Tuesday, 17 February 2015

Time

Time Management illustrated by AndyArtisand

Have you noticed the peculiarities for time? Of course you have, time flies, time drags, it only seems like yesterday and so on. Those that play video games would have noticed another dimension to time; the virtual dimension. Time passes differently in video games, but it passes differently any way doesn't it?

If you have young children, you will have an all too infuriating awareness of their bumbling perception of time, from learning to read the clock to developing any sense of urgency. You can ask a child to go and put their shoes on now please and their perception of now please encompasses the arrow of time stretching across the morning for the whole of infinity.

Dogs on the other hand, appear to perceive time via routine and symbols; they know that one action most likely follows another and though the timing might be wrong, as long as the order of actions is the correct, the dog understands what time it is. So dinner is cooked, dinner is served and eaten, table is vacated: it’s time for dogs to eat. Boots, hat and coat doesn't necessarily mean time for walk, certainly not if it is preceded by; coffee, shower, mad rush upstairs and usually some shouting about not being able to find: glasses, watch, keys, shoes [delete as applicable]. In fact at this time; the dogs, the child and the husband know that it is time to stay out of the way.
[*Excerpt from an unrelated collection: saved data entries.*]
Lemma digits_injective (w : nat) (a b : Z) :
  0 <= a < 10 ^ Z.of_nat w -> 0 <= b < 10 ^ Z.of_nat w ->
  digits w a = digits w b -> a = b.
Proof.
  revert a b. induction w as [| w IH]; intros a b Ha Hb E.
  - simpl in Ha, Hb. lia.
  - rewrite Nat2Z.inj_succ, Z.pow_succ_r in Ha, Hb by lia.
    simpl in E. apply append_split in E as [E1 E2];
      [| now rewrite !digits_length].
    injection E2 as E2.
    apply digit_char_injective in E2; [| apply Z.mod_pos_bound; lia ..].
    apply IH in E1;
      [| split; [apply Z.div_pos; lia | apply Z.div_lt_upper_bound; lia] ..].
    rewrite (Z.div_mod a 10), (Z.div_mod b 10) by lia. congruence.
Qed.

Lemma digit_char_not_underscore (d : Z) :
  0 <= d < 10 -> Ascii.eqb (digit_char d) "_" = false.
Proof.
  intros Hd.
  assert (Hc : d = 0 \/ d = 1 \/ d = 2 \/ d = 3 \/ d = 4 \/ d = 5 \/ d = 6
               \/ d = 7 \/ d = 8 \/ d = 9) by lia.
  repeat (destruct Hc as [-> | Hc]; [reflexivity |]). now subst.
Qed.

Lemma digits_no_underscore (w : nat) (n : Z) :
  contains_char "_" (digits w n) = false.
Proof.
  revert n. induction w as [| w IH]; intros n; [reflexivity |].
  cbn [digits]. rewrite contains_char_append, IH. cbn [contains_char orb].
  rewrite digit_char_not_underscore by (apply Z.mod_pos_bound; lia).
  reflexivity.
Qed.

Lemma year_digits_no_underscore (y : Z) :
  contains_char "_" (year_digits y) = false.
Proof.
  unfold year_digits.
  repeat match goal with |- context [Z.ltb ?a ?b] => destruct (Z.ltb a b) end;
    apply digits_no_underscore.
Qed.

(** The year of a valid reading is determined by its digits. *)
Lemma year_digits_injective (y y' : Z) :
  1 <= y <= 9999 -> 1 <= y' <= 9999 ->
  year_digits y = year_digits y' -> y = y'.
Proof.
  intros Hy Hy'. unfold year_digits.
  destruct (Z.ltb_spec y 10); [| destruct (Z.ltb_spec y 100);
    [| destruct (Z.ltb_spec y 1000)]];
  (destruct (Z.ltb_spec y' 10); [| destruct (Z.ltb_spec y' 100);
    [| destruct (Z.ltb_spec y' 1000)]]);
  intros E;
  try (apply (f_equal String.length) in E; rewrite !digits_length in E;
       discriminate);
  eapply digits_injective; eauto; simpl; lia.
Qed.

(** A stamp followed by more text: the date, which has no underscore,
    and the rest behind the underscore. *)
Lemma strftime_stamp_split (t t' : datetime) (r r' : string) :
  strftime_stamp t ++ r = strftime_stamp t' ++ r' ->
  year_digits (year t) ++ digits 2 (month t) ++ digits 2 (day t)
  = year_digits (year t') ++ digits 2 (month t') ++ digits 2 (day t') /\
  (digits 2 (hour t) ++ digits 2 (minute t) ++ digits 2 (second t)) ++ r
  = (digits 2 (hour t') ++ digits 2 (minute t') ++ digits 2 (second t')) ++ r'.
Proof.
  unfold strftime_stamp.
  set (A := year_digits (year t) ++ digits 2 (month t) ++ digits 2 (day t)).
  set (A' := year_digits (year t') ++ digits 2 (month t') ++ digits 2 (day t')).
  set (B := digits 2 (hour t) ++ digits 2 (minute t) ++ digits 2 (second t)).
  set (B' := digits 2 (hour t') ++ digits 2 (minute t') ++ digits 2 (second t')).
  replace ((year_digits (year t) ++ digits 2 (month t) ++ digits 2 (day t)
            ++ "_" ++ B) ++ r)
    with (A ++ String "_" (B ++ r))
    by (unfold A; rewrite !append_assoc; reflexivity).
  replace ((year_digits (year t') ++ digits 2 (month t') ++ digits 2 (day t')
            ++ "_" ++ B') ++ r')
    with (A' ++ String "_" (B' ++ r'))
    by (unfold A'; rewrite !append_assoc; reflexivity).
  assert (HA : forall t0, contains_char "_"
             (year_digits (year t0) ++ digits 2 (month t0) ++ digits 2 (day t0))
             = false).
  { intros t0. rewrite !contains_char_append, year_digits_no_underscore,
      !digits_no_underscore. reflexivity. }
  intros E.
  assert (EA : A = A').
  { apply (f_equal (split_head "_")) in E.
    rewrite !split_head_append in E.
    rewrite !split_head_no_sep in E by apply HA. exact E. }
  split; [exact EA |]. rewrite EA in E. apply append_cancel in E.
  exact (append_cancel "_" (B ++ r) (B' ++ r') E).
Qed.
My students have often accused me of being obsessed with schedules, "Good Grief, we are already six minutes into the lesson and we haven’t even discussed the server crash at Dota2’s New Bloom festival." Many years ago I rebelled against time by refusing to wear my watch. Within a week I knew where every clock was; the first was in the newsagents and I could just see it as I passed, then there was a carriage clock in someone’s front room, followed by one of the top of a bank and finally a great big stainless steel looking piece inside River Island which I could see through the window. I was mostly punctual for my job in the jewelers, where there were lots of clocks but they all showed happy time which is about 10.10.

No one else is in my household is bothered about the time. How can they not be bothered when there is so much to do? How can it be possible to do so much in so little time; to paint a hallway in an afternoon, to clean all the downstairs windows before lunch, to make a two course meal in half an hour?  And yet to do five straight forward, uncomplicated and quite familiar tasks such as, let’s say:
1.    Drink a coffee,
2.    Take a shower,
3.    Dress,
4.    Pack a small bag
5.    Leave the house

How can these five things take so long? How can it be that no matter how many times I go through this, nothing goes any faster and if anything the routine appears to be taking longer?

It maybe that I need to reschedule, perhaps develop an entirely new system or even take a time management course, but really I just don’t have the time.